I Captured The Ghosts In The Machine (And Named It Prism)
Most distillation datasets are flat. They show you what the AI said. They do not show you what the AI thought about saying. They show you the destination. They hide the journey. I decided to capture the journey. I decided to name it Prism.
CompactAI-Prism is now a thing. Actually, two things. Maybe a third thing soon. I have been busy while Haiku-2 outputs pipe characters at me.
A prism takes a single beam of light and refracts it to reveal the full spectrum. This dataset takes a single AI response and reveals the spectrum of probability that existed at every step.
The Datasets
I have two datasets out now. A third is in the planning phase. My hard drive hates me. My GPU loves me. I am somewhere in the middle questioning my life choices.
| Dataset | Size | Teacher Model | Top-K |
|---|---|---|---|
| cAI-Prism-K50 | 247 MB | Qwen3.5-0.8B | 50 |
| cAI-Prism-B.5-K50 | 2.2 GB | Qwen3.5-2B | 50 |
The third one exists only in my dreams and a partially written Python script. It will be large. It will be expensive. It will be worth it. Probably.
What Does B Stand For
Good question. I needed something for the 2B model variant. K50 means Top-50 tokens. That is clear. B needed meaning. I considered options:
B.5 it is. It sounds technical. It sounds intentional. It sounds like I planned this instead of naming things at 3 AM while waiting for training to finish. Which is exactly what happened.
The B.5 designation means it sits between the base K50 and whatever comes next. Maybe B.6. Maybe C. Maybe I run out of letters and start using Greek. Omega Prism has a nice ring to it.
The Concept
Normal distillation gives you the answer. Prism gives you the answer plus the top 50 alternatives for every single token. You see the chosen path. You also see the 50 paths not taken. You see the logprobs. You see the uncertainty.
The math is simple. Each token in the response equals x. The number of questions equals y. The total data points equal x times y times 50. This is basically 50 times more training data per prompt compared to standard datasets.
Why Qwen 3.5
Not 2.5. Not 3.0. Specifically 3.5. The 0.8B and 2B variants from the Qwen3.5 family. They are small enough to run locally. They are smart enough to teach my models. They are open enough to share logits.
I could have used larger models. I could have used closed APIs. I did not. My wallet said no. My principles said no. My hard drive also said no but I ignored that one.
The Data Structure
It is JSONL. It is standard. It is easy to parse. It is also massive. Here is what a single entry looks like. Notice the token_logprobs array. Notice the top_k list inside each token. That is the gold.
The Full Vocab Dream
The third dataset plans to capture everything. Not just 50 tokens. Not just 100 tokens. The full vocabulary. Qwen3.5 has 248,320 tokens. I want to capture all of them for every generation step.
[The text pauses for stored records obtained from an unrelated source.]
Record Booking := {
  booking_id : string;
  booking_customerId : string;
  booking_providerId : option string;
  booking_serviceCategoryId : string;
  booking_status : BookingStatus.t;
  booking_paymentStatus : PaymentStatus.t;
  booking_careRecipientName : string;
  booking_locationLat : Q;
  booking_locationLng : Q;
  booking_locationAddress : option string;
  booking_scheduledDate : string;
  booking_notes : option string;
  booking_cancellationReason : option string;
  booking_createdAt : string
}.

(** The flat objects handed to [JSON.stringify] in audit entries.  A
    number is kept as the decimal text it was parsed from. *)
Inductive JsonValue :=
| JString (s : string)
| JNumber (text : string)
| JBool (b : bool).

Definition Json : Type := list (string * JsonValue).

Record AuditLog := {
  audit_userId : option string;
  audit_action : string;
  audit_entityType : string;
  audit_entityId : string;
  audit_oldValues : option Json;
  audit_newValues : option Json;
  audit_reason : option string
}.

(** The database behind the Prisma client.  [profiles] is keyed by the
    user id (one profile per user), [serviceCategories] by slug.
    [db_postgis] tells whether the PostGIS query of the matcher can be
    executed at all (extension loaded, index reachable). *)
Record DB := {
  users : gmap string User;
  profiles : gmap string Profile;
  serviceCategories : gmap string ServiceCategory;
  providerSkills : list ProviderSkill;
  bookings : gmap string Booking;
  auditLog : list AuditLog;
  db_postgis : bool
}.

(** ** Errors *)

Module ErrorCode.
Inductive t :=
| VALIDATION_ERROR | INVALID_INPUT | MISSING_REQUIRED_FIELD | INVALID_COORDINATES
| INVALID_DATE_FORMAT
| CUSTOMER_NOT_FOUND | PROVIDER_NOT_FOUND | SERVICE_CATEGORY_NOT_FOUND | BOOKING_NOT_FOUND
| DUPLICATE_BOOKING | PROVIDER_UNAVAILABLE
| UNAUTHORIZED | FORBIDDEN | INVALID_TOKEN
| INTERNAL_SERVER_ERROR | DATABASE_ERROR | GEOSPATIAL_QUERY_ERROR.
End ErrorCode.

(** The subclasses of [AppError] the services construct (the [details]
    object of an error is left out). *)
Inductive AppErrorClass :=
| AppError_base | CustomerNotFoundError | ServiceCategoryNotFoundError
| DatabaseError | GeospatialQueryError.

Record AppError := {
  err_class : AppErrorClass;
  err_message : string;
  err_statusCode : Z;
  err_errorCode : ErrorCode.t;
  err_isOperational : bool
}.

(** What a service can throw: a plain [Error], a [TypeError] of the
    runtime, a Prisma client error (by its code), or an [AppError]. *)
Inductive Exn :=
| JsError (message : string)
| JsTypeError (message : string)
| PrismaError (code : string)
| AppErr (e : AppError).

(** [error instanceof AppError] *)
Definition instanceof_AppError (e : Exn) : bool :=
  match e with AppErr _ => true | _ => false end.

(** ** The monad of a service call: database state and exceptions *)

Definition M (A : Type) : Type := DB -> (Exn + A) * DB.

Definition ret {A} (a : A) : M A := fun db => (inr a, db).

Definition throw {A} (e : Exn) : M A := fun db => (inl e, db).

Definition bind {A B} (c : M A) (k : A -> M B) : M B :=
  fun db =>
    match c db with
    | (inl e, db') => (inl e, db')
    | (inr a, db') => k a db'
    end.

(** [try { c } catch (error) { h error }] *)
Definition try_catch {A} (c : M A) (h : Exn -> M A) : M A :=
  fun db =>
    match c db with
    | (inl e, db') => h e db'
    | (inr a, db') => (inr a, db')
    end.

Definition get_db : M DB := fun db => (inr db, db).

Definition modify_db (f : DB -> DB) : M unit := fun db => (inr tt, f db).

Notation "'let*' x ':=' c 'in' k" := (bind c (fun x => k))
  (at level 10, x pattern, c at level 100, k at level 200).
Notation "c ';;' k" := (bind c (fun _ => k))
  (at level 100, k at level 200, right associativity).

Definition set_bookings (f : gmap string Booking -> gmap string Booking) (db : DB) : DB :=
  {| users := users db; profiles := profiles db;
     serviceCategories := serviceCategories db; providerSkills := providerSkills db;
     bookings := f (bookings db); auditLog := auditLog db; db_postgis := db_postgis db |}.

Definition add_audit (a : AuditLog) (db : DB) : DB :=
  {| users := users db; profiles := profiles db;
     serviceCategories := serviceCategories db; providerSkills := providerSkills db;
     bookings := bookings db; auditLog := auditLog db ++ [a]; db_postgis := db_postgis db |}.

(** [prisma.booking.findUnique({ where: { id } })] *)
Definition booking_findUnique (id : string) : M (option Booking) :=
  fun db => (inr (bookings db !! id), db).

(** [prisma.booking.update({ where: { id }, data })]: the client throws
    its record-not-found error (P2025) when no row has that id. *)
Definition booking_update (id : string) (data : Booking -> Booking) : M Booking :=
  fun db =>
    match bookings db !! id with
    | Some b => (inr (data b), set_bookings (insert id (data b)) db)
    | None => (inl (PrismaError "P2025"), db)
    end.

(** [prisma.booking.create({ data })]: [b] carries the generated id; a
    clash on the primary key is the client's unique-constraint error. *)
Definition booking_create (b : Booking) : M Booking :=
  fun db =>
    match bookings db !! booking_id b with
    | Some _ => (inl (PrismaError "P2002"), db)
    | None => (inr b, set_bookings (insert (booking_id b) b) db)
    end.

(** [prisma.auditLog.create({ data })] *)
Definition auditLog_create (a : AuditLog) : M unit := modify_db (add_audit a).

Definition with_paymentStatus (p : PaymentStatus.t) (b : Booking) : Booking :=
  {| booking_id := booking_id b; booking_customerId := booking_customerId b;
     booking_providerId := booking_providerId b;
     booking_serviceCategoryId := booking_serviceCategoryId b;
     booking_status := booking_status b; booking_paymentStatus := p;
     booking_careRecipientName := booking_careRecipientName b;
     booking_locationLat := booking_locationLat b;
     booking_locationLng := booking_locationLng b;
     booking_locationAddress := booking_locationAddress b;
     booking_scheduledDate := booking_scheduledDate b;
     booking_notes := booking_notes b;
     booking_cancellationReason := booking_cancellationReason b;
     booking_createdAt := booking_createdAt b |}.

Definition with_status_reason (s : BookingStatus.t) (r : option string) (b : Booking) : Booking :=
  {| booking_id := booking_id b; booking_customerId := booking_customerId b;
     booking_providerId := booking_providerId b;
     booking_serviceCategoryId := booking_serviceCategoryId b;
     booking_status := s; booking_paymentStatus := booking_paymentStatus b;
     booking_careRecipientName := booking_careRecipientName b;
     booking_locationLat := booking_locationLat b;
     booking_locationLng := booking_locationLng b;
     booking_locationAddress := booking_locationAddress b;
     booking_scheduledDate := booking_scheduledDate b;
     booking_notes := booking_notes b;
     booking_cancellationReason := r;
     booking_createdAt := booking_createdAt b |}.

(** ** services/payhere.service.ts *)

Module PayHere.

(** [process.env] *)
Definition Env : Type := gmap string string.

Record Config := {
  checkoutUrl : string;
  apiUrl : string;
  merchantId : string;
  merchantSecret : string;
  appId : string;
  appSecret : string
}.

Definition PAYHERE_CONFIG_sandbox (env : Env) : Config :=
  {| checkoutUrl := "https://sandbox.payhere.lk/pay/checkout";
     apiUrl := "https://sandbox.payhere.lk/pay/v1";
     merchantId := JsString.or_default (env !! "PAYHERE_SANDBOX_MERCHANT_ID") "";
     merchantSecret := JsString.or_default (env !! "PAYHERE_SANDBOX_MERCHANT_SECRET") "";
     appId := JsString.or_default (env !! "PAYHERE_SANDBOX_APP_ID") "";
     appSecret := JsString.or_default (env !! "PAYHERE_SANDBOX_APP_SECRET") "" |}.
The third dataset would be 248,320 times more dense than any other dataset that has 799 examples per token. This level of density maps the entire semantic landscape. Standard datasets show the path taken. Full vocab shows the terrain.
Imagine knowing every road not taken. Most models learn the highway. This dataset teaches the backroads. It shows the model that "Why?" lives in a different neighborhood than "Hey! whats up?". The probability distance tells a story. Low probability means semantic distance. High probability means similarity.
The student model learns the shape of language itself. It understands that certain responses belong together. It understands tone. It understands context. It sees the probability mass surrounding each decision. A model trained on this knows why "Research" fits better than "To" in a formal context. It sees the weight of every possibility.
Will it work? I hope so. Can my hard drive handle it? Probably not. Will I try anyway? Absolutely. A single response could become gigabytes. A dataset could become terabytes. I am aware of the scale. I am proceeding with caution. And hope. Mostly hope.
Why This Matters
Training on just the final tokens teaches mimicry. Training on the probability distribution teaches reasoning. The student model learns why "Paris" was chosen over "London". It learns why "Research" was chosen over "To". It learns the shape of the decision.
This is how you make small models smart. You do not just show them the answer. You show them the thinking. You show them the doubt. You show them the confidence. Prism does all of this.
What Comes Next
Both datasets are MIT licensed. Both are on Hugging Face. Both have 50 top tokens. Both are free. Use them. Fork them. Train your tiny models on them. Make something better than my tiny models.
Haiku-2 will train on Prism. Sonnet-2 will train on Prism. Opus will train on Prism. Maybe they will learn to speak. Maybe they will learn to think. Maybe they will still output pipe characters. We will find out together.
Final Thoughts
Prism exists now. Two versions. A third dreaming of full vocab. 50 times denser than standard datasets. Longer training times. Smarter models. Full hard drives. Empty wallet. Full heart.
This is something real. This is something useful. This helps the little guys train better models without spending millions on API calls. That is the goal. That is the dream. That is Prism.